Rien de plus banal que des photos de famille, souvent semblables d’un clan à un autre, d’ailleurs. Mais si on allait au-delà de l’image et qu’on les utilisait comme déclencheurs de souvenirs ?
Il y a quelques années, Catherine Garcia Cournoyer a perdu son grand-père. Elle s’est toutefois surprise à rester plutôt détachée devant le diaporama de photos qui défilaient lors des funérailles de l’aïeul. « Parfois, je reconnaissais mon grand-père, mais très souvent, je n’avais aucune idée de qui se trouvait sur les photos, ni lors de quels événements elles avaient été prises », raconte la designer graphique.
Elle s’est inspirée de cette expérience pour donner de la substance à son projet de maîtrise sur les photos souvenirs, dirigé par Jérôme Vogel, professeur à l’École multidisciplinaire de l’image de l’Université du Québec en Outaouais (UQO). « Je cherchais des moyens de recréer une liaison avec ces photos qui font partie de mon patrimoine, de me les approprier en utilisant différents outils comme la retouche et le photomontage », décrit Catherine Garcia Cournoyer.

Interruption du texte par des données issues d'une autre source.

(** Whatever is under way still fits. *)
Record roomy (w : St * list InFlight) : Prop := {
  ro_neat : neat (st_db w.1);
  ro_rest : personal_rest w.1;
  ro_addresses : ∀ u, addresses_held (st_db w.1) u + how_many (stores u) w.2 ≤ MAX_ADDRESSES_PER_USER - 1 + W;
  ro_saves : ∀ u, saves_held (st_db w.1) u + how_many (saves u) w.2 ≤ WISHLIST_LIMIT - 1 + W
}.
Lemma begin_address_inr c p x s s' : begin_address c p s = (inr x, s') →
  ∃ u, x = Storing u p (addresses_of (st_db s) u) ∧ s' = s ∧ addresses_held (st_db s) u < MAX_ADDRESSES_PER_USER.
Proof.
  unfold begin_address. intros Hrun. apply bind_inr in Hrun as (u & s1 & Hu & Hrun). read_only Hu.
  apply bind_inr in Hrun as (l & s2 & Hl & Hrun). apply new_address_inr in Hl as (-> & -> & Hlim). apply ret_inr in Hrun as [-> ->]. eauto.
Qed.
Lemma begin_save_inr c pid u b s s' : begin_save c pid s = (inr (Saving u pid b), s') →
  s' = s ∧ b = exists_row (λ w, saved_by (u_id u) w && (wi_product_id w =? pid)) (d_wishlist (st_db s)) ∧
  (b = false → saves_held (st_db s) (u_id u) < WISHLIST_LIMIT).
Proof.
  unfold begin_save. intros Hrun. apply bind_inr in Hrun as (v & s1 & Hu & Hrun). read_only Hu.
  apply bind_inr in Hrun as (here & s2 & Hl & Hrun). apply save_allowed_inr in Hl as (-> & -> & Hlim). apply ret_inr in Hrun as [[= -> ->] ->]. eauto.
Qed.
Lemma roomy_modest s s' fl : roomy (s, fl) → modest s s' → personal_rest s' → roomy (s', fl).
Proof.
  intros [Hn Hr Ha Hw] (N & A & W') Hrest. cbn in *. split; cbn; [auto|done|..]; intros u;
    [specialize (A u); specialize (Ha u)|specialize (W' u); specialize (Hw u)]; unfold none in *; lia.
Qed.
Lemma turn_roomy w w' : turn W w w' → roomy w → roomy w'.
Proof.
  intros Hturn Hroom. pose proof Hroom as [Hn Hr Ha Hw]. destruct Hturn as [c p s u l s' fl Hb Hlt|c pid s u b s' fl Hb Hlt|x s l1 l2|x s l1 l2|r s fl Hc|s s' fl Hp Hrest]; cbn in *.
  - apply begin_address_inr in Hb as (v & [= <- ->] & -> & Hlim). split; cbn; [done..| |]; intros v; rewrite how_many_cons; cbn [stores saves].
    + specialize (Ha v). destruct (String.eqb_spec u v) as [<-|]; lia.
    + by apply Hw.
  - apply begin_save_inr in Hb as (-> & _ & Hlim). split; cbn; [done..| |]; intros v; rewrite how_many_cons; cbn [stores saves]; [by apply Ha|].
    specialize (Hw v). destruct (String.eqb_spec (u_id u) v) as [<-|], b; cbn [andb negb]; [lia| |lia..].
    specialize (Hlim eq_refl). specialize (Hlt eq_refl). lia.
  - destruct (finish_grows x s Hr) as ((N & A & S') & Hrest). split; cbn; [auto|done|..]; intros v.
    + specialize (A v). specialize (Ha v). rewrite how_many_middle in Ha. lia.
    + specialize (S' v). specialize (Hw v). rewrite how_many_middle in Hw. lia.
  - split; cbn; [done..| |]; intros v; [specialize (Ha v); rewrite how_many_middle in Ha; destruct (stores v x); lia|].
    specialize (Hw v). rewrite how_many_middle in Hw. destruct (saves v x); lia.
  - destruct (request_modest r s Hc Hr) as [Hm Hrest]. by eapply roomy_modest.
  - eapply roomy_modest; [exact Hroom|by apply modest_same|done].
Qed.
Lemma turns_roomy w w' : rtc (turn W) w w' → roomy w → roomy w'.
Proof. induction 1 as [|w1 w2 w3 Hturn _ IH]; [done|]. intros Hroom. by eapply IH, turn_roomy. Qed.
Lemma start_roomy s : 1 ≤ W → personal_ok (st_db s) → personal_rest s → roomy (s, []).
Proof.
  intros HW ([Ak Af Ad] & [Wf Wo] & Hr) Hrest. split; cbn; [by split|done|..]; intros u; [specialize (Af u)|specialize (Wf u)];
    unfold addresses_held, saves_held, how_many; cbn; lia.
Qed.
End invariant.

(** *** One creation at a time: the default address *)

Section single.
Context `{!Jwt}.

La designer graphique est donc partie à la rencontre de sa grand-mère et de ses six enfants pour en savoir plus sur les portraits. C’est alors que, bien sûr, elle a pu récolter de l’information au sujet des gens qui apparaissaient sur les photos et du contexte dans lequel ces images avaient été prises. Toutefois, on lui a aussi raconté une foule d’histoires plus ou moins liées aux clichés. « Ces photos ont des déclencheurs, ce que le sémiologue français Roland Barthes appelle le punctum, soit des détails qui provoquent une forte émotion chez la personne qui les regarde », explique-t-elle.
Son constat : ces déclencheurs ne généraient pas les mêmes souvenirs d’une personne à l’autre. « Inspirée par Roland Barthes, je n’ai pas choisi une approche qui cherchait la vérité sur ce qui s’était passé, mais une approche personnelle, intimiste, nuance la jeune femme. L’émotion est très importante lorsqu’on cherche l’essence d’une photo. »
Catherine Garcia Cournoyer a d’ailleurs reconnu un déclencheur en regardant une photo de son grand-père debout sur l’herbe, cigarette au bec, à côté d’un plan d’eau, avec des montagnes derrière. « Il y avait certainement toute une histoire autour de cette photo de mon grand-père, qui était un pêcheur, mais elle m’a rappelé qu’il était un grand fumeur, dit-elle. Elle m’a rappelé sa mort », due à l’emphysème pulmonaire.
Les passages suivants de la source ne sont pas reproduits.